1章-2話 気づいたら草原だった
「……えっ?」
黒い影に飲み込まれたシンヤは、閉じていた目を開き、自分の身体をまさぐる。
「異常はない。刺された傷もなければ身体も動くし、服も家を出るときに着てたやつだけど、今のは、夢? ……って、スマホがないっ。っていうか財布も、鍵も、何もないじゃないかっ!?」
身体に異常がないことに安堵するが、家を出る際に持って出たはずの、財布や家の鍵など、手荷物が何一つ残っていない事に気づく。
「まじかよ、おれの全財産がっ」
給料日前ということもあり、財布の中にあるお金がすべてだったが、その財布や携帯電話どころか、着ている服以外の物を何一つもっていなかった。
周囲の景色を見て、先ほどの公園とは、また違う場所にいることに気が付く。
「今度は草原? 死んだってのが夢で、夢遊病で勝手に歩いてきたとか? いやいや、そんなわけないはず。てことは誘拐でもされたか?」
理解の出来ない現象に、シンヤは一つ一つ分かることを口に出して確認していく。
周囲を見てみると草原が広がっていて、かなり遠くに複数の家が確認できた。
「落ち着け。さっきのが夢だとしても今が夢とは限らないし……」
自分に言い聞かせ、家の見える方角へと足を向ける。電話さえあれば家に帰れる可能性もあるのだ。
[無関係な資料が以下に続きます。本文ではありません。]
(** * Technical-indicator engine of [stock-analyzer.py]

    A shallow embedding of [calculate_technical_indicators] and of the
    pandas operations it calls, followed by the properties stated about it.

    Numbers.  The program computes on IEEE-754 doubles.  The embedding keeps
    the special values that decide the control flow of the program ([NaN] and
    the two infinities) and replaces the finite doubles by exact rationals
    ([Qc], canonical fractions, so that equality of values is Leibniz
    equality).  Rounding, overflow, underflow and the sign of zero are
    therefore outside the model.  The square root used by the rolling
    standard deviation is a parameter of the development. *)

From Stdlib Require Import QArith Qcanon ZArith Lia Lqa.
From stdpp Require Import base option list numbers strings gmap fin_maps.

Local Open Scope Qc_scope.

(** ** Floating-point values *)

Module Float.

Inductive fval : Type :=
| NaN
| PInf
| NInf
| Fin (q : Qc).

Definition Qc_ltb (a b : Qc) : bool :=
  match a ?= b with Lt => true | _ => false end.

Definition Qc_eqb (a b : Qc) : bool :=
  match a ?= b with Eq => true | _ => false end.

Definition Qcabs (a : Qc) : Qc := if Qc_ltb a 0 then - a else a.

(** [x != x] in numpy: the test behind [isna] and [dropna]. *)
Definition isna (x : fval) : bool :=
  match x with NaN => true | _ => false end.

Definition notna (x : fval) : bool := negb (isna x).

Definition is_finite (x : fval) : bool :=
  match x with Fin _ => true | _ => false end.

Definition is_inf (x : fval) : bool :=
  match x with PInf | NInf => true | _ => false end.

Definition fneg (x : fval) : fval :=
  match x with
  | NaN => NaN
  | PInf => NInf
  | NInf => PInf
  | Fin a => Fin (- a)
  end.

Definition fabs (x : fval) : fval :=
  match x with
  | NaN => NaN
  | PInf | NInf => PInf
  | Fin a => Fin (Qcabs a)
  end.

Definition fadd (x y : fval) : fval :=
  match x, y with
  | NaN, _ | _, NaN => NaN
  | PInf, NInf | NInf, PInf => NaN
  | PInf, _ | _, PInf => PInf
  | NInf, _ | _, NInf => NInf
  | Fin a, Fin b => Fin (a + b)
  end.

Definition fsub (x y : fval) : fval := fadd x (fneg y).

(** Sign of a value that is not [NaN]; zero counts as [Eq]. *)
Definition fsign (x : fval) : comparison :=
  match x with
  | NaN => Eq
  | PInf => Gt
  | NInf => Lt
  | Fin a => a ?= 0
  end.

Definition sign_mul (s t : comparison) : comparison :=
  match s, t with
  | Eq, _ | _, Eq => Eq
  | Gt, Gt | Lt, Lt => Gt
  | _, _ => Lt
  end.

Definition inf_of_sign (s : comparison) : fval :=
  match s with
  | Eq => NaN
  | Gt => PInf
  | Lt => NInf
  end.

Definition fmul (x y : fval) : fval :=
  match x, y with
  | NaN, _ | _, NaN => NaN
  | Fin a, Fin b => Fin (a * b)
  | _, _ => inf_of_sign (sign_mul (fsign x) (fsign y))
  end.

(** Division as numpy performs it on arrays: a zero divisor raises
    nothing, [x / 0] is an infinity of the sign of [x] and [0 / 0] is
    [NaN].  The zero of the model is the positive zero. *)
Definition fdiv (x y : fval) : fval :=
  match x, y with
  | NaN, _ | _, NaN => NaN
  | Fin a, Fin b =>
      if Qc_eqb b 0 then inf_of_sign (a ?= 0) else Fin (a / b)
  | Fin _, _ => Fin 0
  | _, Fin b => if Qc_ltb b 0 then fneg x else x
  | _, _ => NaN
  end.

(** [x < y] on doubles: false as soon as one side is [NaN]. *)
Definition flt (x y : fval) : bool :=
  match x, y with
  | NaN, _ | _, NaN => false
  | NInf, NInf => false
  | NInf, _ => true
  | _, NInf => false
  | PInf, _ => false
  | _, PInf => true
  | Fin a, Fin b => Qc_ltb a b
  end.

Definition fgt (x y : fval) : bool := flt y x.

(** The square root of a double, over a square root [sqrt] of the finite
    values.  pandas clamps a negative variance to zero before it takes
    the root. *)
Definition fsqrt (sqrt : Qc -> Qc) (x : fval) : fval :=
  match x with
  | NaN => NaN
  | PInf => PInf
  | NInf => Fin 0
  | Fin a => if Qc_ltb a 0 then Fin 0 else Fin (sqrt a)
  end.

(** The same double, [NaN] included: the comparison of two results of
    the engine (not the [==] of doubles). *)
Definition same_value (x y : fval) : bool :=
  match x, y with
  | NaN, NaN | PInf, PInf | NInf, NInf => true
  | Fin a, Fin b => Qc_eqb a b
  | _, _ => false
  end.

End Float.
Export Float.

(** ** The pandas operations the engine calls *)

Module Pandas.

(** A column: one double per row. *)
Abbreviation Series := (list fval).

Definition fsum (w : Series) : fval := foldr fadd (Fin 0) w.

(** The rows [i-k+1 .. i] of a column, the window that
    [rolling(window=k)] ends at row [i]. *)
Definition window (k i : nat) (s : Series) : Series :=
  take k (drop (i + 1 - k) s).

(** [nobs >= min_periods], with [min_periods] the window size: row [i]
    has [k] rows up to it and none of them is [NaN]. *)
Definition window_full (k i : nat) (s : Series) : bool :=
  (k <=? i + 1)%nat && forallb notna (window k i s).

Definition mean_of (k : nat) (w : Series) : fval :=
  fdiv (fsum w) (Fin (Qc_of_Z (Z.of_nat k))).

(** Sample variance, [ddof=1]. *)
Definition var_of (k : nat) (w : Series) : fval :=
  let m := mean_of k w in
  fdiv (fsum ((fun x => fmul (fsub x m) (fsub x m)) <$> w))
       (Fin (Qc_of_Z (Z.of_nat k - 1))).

(** [s.rolling(window=k).mean()] *)
Definition rolling_mean (k : nat) (s : Series) : Series :=
  (fun i => if window_full k i s then mean_of k (window k i s) else NaN)
    <$> seq 0 (length s).

(** [s.rolling(window=k).std()] *)
Definition rolling_std (sqrt : Qc -> Qc) (k : nat) (s : Series) : Series :=
  (fun i => if window_full k i s
            then fsqrt sqrt (var_of k (window k i s)) else NaN)
    <$> seq 0 (length s).

(** [s.diff(1)] *)
Definition diff (s : Series) : Series :=
  match s with
  | [] => []
  | _ :: rest => NaN :: zip_with fsub rest s
  end.

(** [s[s < 0] = 0] and [s[s > 0] = 0] *)
Definition clip_negative (s : Series) : Series :=
  (fun x => if flt x (Fin 0) then Fin 0 else x) <$> s.

Definition clip_positive (s : Series) : Series :=
  (fun x => if fgt x (Fin 0) then Fin 0 else x) <$> s.

(** The smoothing factor of [ewm(span=k)]. *)
Definition alpha_of_span (span : Z) : Qc :=
  Qc_of_Z 2 / (Qc_of_Z span + 1).

(** The weight of a new observation under [adjust=False]: [alpha], except
    that for a centre of mass of one ([alpha = 1/2], span 3) pandas takes
    what the decayed weight of the average leaves, [1 - old_wt]. *)
Definition new_weight (alpha old_wt : Qc) : Qc :=
  if Qc_eqb alpha (1 / Qc_of_Z 2) then 1 - old_wt else alpha.

(** The loop of [ewm(..., adjust=False).mean()] with pandas's defaults
    [ignore_na=False] and [min_periods=0]: [weighted] is the running
    average, [old_wt] the weight it carries (reset to one at every
    observation, decayed over a [NaN]). *)
Fixpoint ewm_loop (alpha : Qc) (weighted : fval) (old_wt : Qc)
         (vals : Series) : Series :=
  match vals with
  | [] => []
  | cur :: rest =>
      let '(weighted', old_wt') :=
        if notna weighted then
          let ow := old_wt * (1 - alpha) in
          if notna cur then
            let new_wt := new_weight alpha ow in
            (fdiv (fadd (fmul (Fin ow) weighted) (fmul (Fin new_wt) cur))
                  (Fin (ow + new_wt)), 1)
          else (weighted, ow)
        else if notna cur then (cur, old_wt)
        else (weighted, old_wt) in
      weighted' :: ewm_loop alpha weighted' old_wt' rest
  end.

(** [s.ewm(span=k, adjust=False).mean()], for the spans pandas accepts
    ([k >= 1]; the engine uses 9, 12, 14 and 26). *)
Definition ewm_mean (span : Z) (s : Series) : Series :=
  match s with
  | [] => []
  | x0 :: rest => x0 :: ewm_loop (alpha_of_span span) x0 1 rest
  end.

(** Arithmetic of a column with a column (same index) or a scalar. *)
Definition series_add (a b : Series) : Series := zip_with fadd a b.
Definition series_sub (a b : Series) : Series := zip_with fsub a b.
Definition series_div (a b : Series) : Series := zip_with fdiv a b.
Definition series_abs (a : Series) : Series := fabs <$> a.
Definition series_mul_scalar (a : Series) (c : fval) : Series :=
  (fun x => fmul x c) <$> a.
Definition scalar_add_series (c : fval) (a : Series) : Series :=
  fadd c <$> a.
Definition scalar_sub_series (c : fval) (a : Series) : Series :=
  fsub c <$> a.
Definition scalar_div_series (c : fval) (a : Series) : Series :=
  fdiv c <$> a.

End Pandas.
Export Pandas.

(** ** The engine *)

Module Engine.

(** One row of the price history that [ticker.history] returns. *)
Record Bar : Type := mkBar {
  timestamp : Z;
  open : Qc;
  high : Qc;
  low : Qc;
  close : Qc;
  volume : Qc
}.

(** A frame: the price rows and, by name, the columns attached to them. *)
Record DataFrame : Type := mkFrame {
  bars : list Bar;
  columns : gmap string (list fval)
}.

Definition from_bars (bs : list Bar) : DataFrame := mkFrame bs ∅.

(** [data.empty] *)
Definition empty (data : DataFrame) : bool :=
  match bars data with [] => true | _ => false end.

(** [data[name]]; [None] stands for the [KeyError]. *)
Definition getitem (name : string) (data : DataFrame) : option Series :=
  if String.eqb name "Open" then Some ((fun b => Fin (open b)) <$> bars data)
  else if String.eqb name "High" then Some ((fun b => Fin (high b)) <$> bars data)
  else if String.eqb name "Low" then Some ((fun b => Fin (low b)) <$> bars data)
  else if String.eqb name "Close" then Some ((fun b => Fin (close b)) <$> bars data)
  else if String.eqb name "Volume" then Some ((fun b => Fin (volume b)) <$> bars data)
  else columns data !! name.

(** [data[name] = s] for a derived column. *)
Definition setitem (name : string) (s : Series) (data : DataFrame) : DataFrame :=
  mkFrame (bars data) (<[name := s]> (columns data)).

(** Keep the entries of [l] whose position is marked in [mask]. *)
Fixpoint select {A : Type} (mask : list bool) (l : list A) : list A :=
  match mask, l with
  | b :: mask', x :: l' =>
      if b then x :: select mask' l' else select mask' l'
  | _, _ => []
  end.

(** Column [s] holds a value other than [NaN] at row [i]. *)
Definition defined_at (s : Series) (i : nat) : bool :=
  match s !! i with
  | Some x => notna x
  | None => false
  end.

(** [s.iloc[i]] holds the double [v]. *)
Definition holds (s : Series) (i : nat) (v : fval) : bool :=
  match s !! i with
  | Some x => same_value x v
  | None => false
  end.

(** Row [i] holds a value other than [NaN] in every attached column.
    The price columns hold finite numbers by their type. *)
Definition row_complete (cols : gmap string (list fval)) (i : nat) : bool :=
  bool_decide (map_Forall (fun _ s => defined_at s i = true) cols).

Definition dropna_mask (data : DataFrame) : list bool :=
  row_complete (columns data) <$> seq 0 (length (bars data)).

(** [data.dropna(inplace=True)] *)
Definition dropna (data : DataFrame) : DataFrame :=
  let mask := dropna_mask data in
  mkFrame (select mask (bars data)) (select mask <$> columns data).

(** The locals of the RSI block, as functions of the close column. *)
Definition rsi_delta (close : Series) : Series := diff close.
Definition rsi_gain (close : Series) : Series := clip_negative (rsi_delta close).
Definition rsi_loss (close : Series) : Series := clip_positive (rsi_delta close).
Definition rsi_avg_gain (close : Series) : Series :=
  ewm_mean 14 (rsi_gain close).
Definition rsi_avg_loss (close : Series) : Series :=
  series_abs (ewm_mean 14 (rsi_loss close)).
Definition rsi_rs (close : Series) : Series :=
  series_div (rsi_avg_gain close) (rsi_avg_loss close).
Definition rsi (close : Series) : Series :=
  scalar_sub_series (Fin (Qc_of_Z 100))
    (scalar_div_series (Fin (Qc_of_Z 100))
       (scalar_add_series (Fin 1) (rsi_rs close))).

Section WithSqrt.

Variable sqrt : Qc -> Qc.

(** Lines 27-58: every indicator column is attached to [data]. *)
Definition attach_indicators (data : DataFrame) : option DataFrame :=
  close ← getitem "Close" data;
  let data := setitem "SMA_20" (rolling_mean 20 close) data in
  close ← getitem "Close" data;
  let data := setitem "SMA_50" (rolling_mean 50 close) data in
  close ← getitem "Close" data;
  let data := setitem "RSI" (rsi close) data in
  close ← getitem "Close" data;
  let data := setitem "EMA_12" (ewm_mean 12 close) data in
  close ← getitem "Close" data;
  let data := setitem "EMA_26" (ewm_mean 26 close) data in
  ema_12 ← getitem "EMA_12" data;
  ema_26 ← getitem "EMA_26" data;
  let data := setitem "MACD" (series_sub ema_12 ema_26) data in
  macd ← getitem "MACD" data;
  let data := setitem "Signal_Line" (ewm_mean 9 macd) data in
  close ← getitem "Close" data;
  let data := setitem "Middle_Band" (rolling_mean 20 close) data in
  middle ← getitem "Middle_Band" data;
  close ← getitem "Close" data;
  let data :=
    setitem "Upper_Band"
      (series_add middle
         (series_mul_scalar (rolling_std sqrt 20 close) (Fin (Qc_of_Z 2))))
      data in
  middle ← getitem "Middle_Band" data;
  close ← getitem "Close" data;
  let data :=
    setitem "Lower_Band"
      (series_sub middle
         (series_mul_scalar (rolling_std sqrt 20 close) (Fin (Qc_of_Z 2))))
      data in
  volume ← getitem "Volume" data;
  let data := setitem "Volume_SMA_20" (rolling_mean 20 volume) data in
  Some data.

(** What a call makes of a frame that is not empty. *)
Definition enrich (data : DataFrame) : option DataFrame :=
  dropna <$> attach_indicators data.
Lemma ceil_div_mul (a b : nat) : 0 < b -> a <= ceil_div a b * b.
Proof.
  intros Hb. unfold ceil_div.
  pose proof (Nat.div_mod (a + b - 1) b ltac:(lia)) as Hd.
  pose proof (Nat.mod_upper_bound (a + b - 1) b ltac:(lia)) as Hm.
  set (q := (a + b - 1) / b) in *. set (r := (a + b - 1) mod b) in *. nia.
Qed.

(** [init_prompt_from_text] on a non-empty id list: the ids used are
    [total_soft_tokens] many, the [i]-th being [init_token_ids[i mod n]],
    for [n] the number of given ids (a trim when [n] is larger, a cyclic
    repeat when it is smaller). *)
Theorem prompt_token_ids_cycle (ids : list nat) (T : nat) :
  ids <> [] ->
  exists l, prompt_token_ids ids T = Ok l /\ List.length l = T /\
    forall i, i < T -> nth_error l i = nth_error ids (i mod List.length ids).
Proof.
  intros Hne. assert (Hn : 0 < List.length ids) by (destruct ids; [congruence|simpl; lia]).
  unfold prompt_token_ids.
  destruct (Nat.ltb_spec T (List.length ids)) as [HTn|HTn]; simpl.
  - eexists; split; [reflexivity|]. rewrite firstn_firstn, Nat.min_id. split.
    + rewrite length_firstn. lia.
    + intros i Hi. rewrite nth_error_firstn_lt by lia.
      rewrite Nat.mod_small by lia. reflexivity.
  - destruct (Nat.ltb_spec (List.length ids) T) as [HnT|HnT]; simpl.
    + destruct (Nat.eqb_spec (List.length ids) 0) as [H0|H0]; [lia|]. simpl.
      pose proof (ceil_div_mul T (List.length ids) Hn) as Hc.
      eexists; split; [reflexivity|]. split.
      * rewrite length_firstn, length_concat_repeat. lia.
      * intros i Hi. rewrite nth_error_firstn_lt by lia.
        apply nth_error_concat_repeat; [exact Hne|lia].
    + assert (HT : T = List.length ids) by lia. subst T.
      eexists; split; [reflexivity|]. rewrite firstn_all. split; [reflexivity|].
      intros i Hi. rewrite Nat.mod_small by lia. reflexivity.
Qed.

Lemma prompt_token_ids_cycle_witness :
  exists l, prompt_token_ids [7; 8] 5 = Ok l /\ List.length l = 5 /\ l = [7; 8; 7; 8; 7].
Proof.
  destruct (prompt_token_ids_cycle [7; 8] 5 ltac:(discriminate)) as [l [Hl [Hlen _]]].
  exists l. split; [exact Hl|]. split; [exact Hlen|].
  vm_compute in Hl. injection Hl as Hl. subst. reflexivity.
Defined.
そこまで遠くないだろうと高を括っていたが、実際には数キロ歩いてもまだ遠い。足首程の草が広がる緑の絨毯を踏みしめながら、見知らぬ土地を黙々と歩く。
空を見上げれば太陽は中天、真上に来ており時間的には昼頃なのだろう。
「おっかしいな、仕事が終わってから眠った記憶は無いんだけどなぁ」
睡眠どころかまともな休憩すらとっておらず、精神的にも肉体的にも疲れているはずなのだが、シンヤは不思議にも眠気も疲れも空腹すら感じていなかった。
そのまま歩き続けると村が蜃気楼で消えてしまった。ということもなく、無事に小さな村と思われる場所の入口にたどり着いた。
柵で囲われている村に人影はなく、柵自体も何かに襲われたのか、へしゃげていてその意味をなしていない。
「すみませーん。誰かいませんかー」
恐る恐る村の中に入り、声をかけながら歩くが返事はない。そのまま奥へと進み、見えてきたのは、まさしく廃墟と表現するのが正しい建物達。
およそ数十件ある民家のそのほとんどが、倒壊していて、まるで戦争でもあったかのような状態だった。その倒壊した建物には蔦が絡みついており、かなりの年月放置されていたことがわかる。
「おいおい、こんな小さな村でいったいなにがあったんだ」
村の中心付近の広場まで来てみるが、やはり人の気配はない。せめて役に立つものはないかと、比較的崩れていない民家に入ってみるのだが。
「どんな田舎だよ。テレビもなければ電化製品の一つもない、それどころか電気も通ってないよな。……外に電柱もないし」
屋内もかなりの月日放置されていたのか、荒れ放題になっていて、使えそうなものは何もない。
村の中を粗方調べ終えたが、他の家も似たような状態になっていて、めぼしいものは何も見つけることができなかった。
「なにもないって、どうすりゃいいんだよこの状況」
村の中央にある広場まで戻ってくると、シンヤはそこにあった井戸に、もたれかかると座りこんでしまう。
「だれだっ!」
途方にくれていると、いきなり横から威圧するような大きい声が、シンヤの耳に飛び込んできた。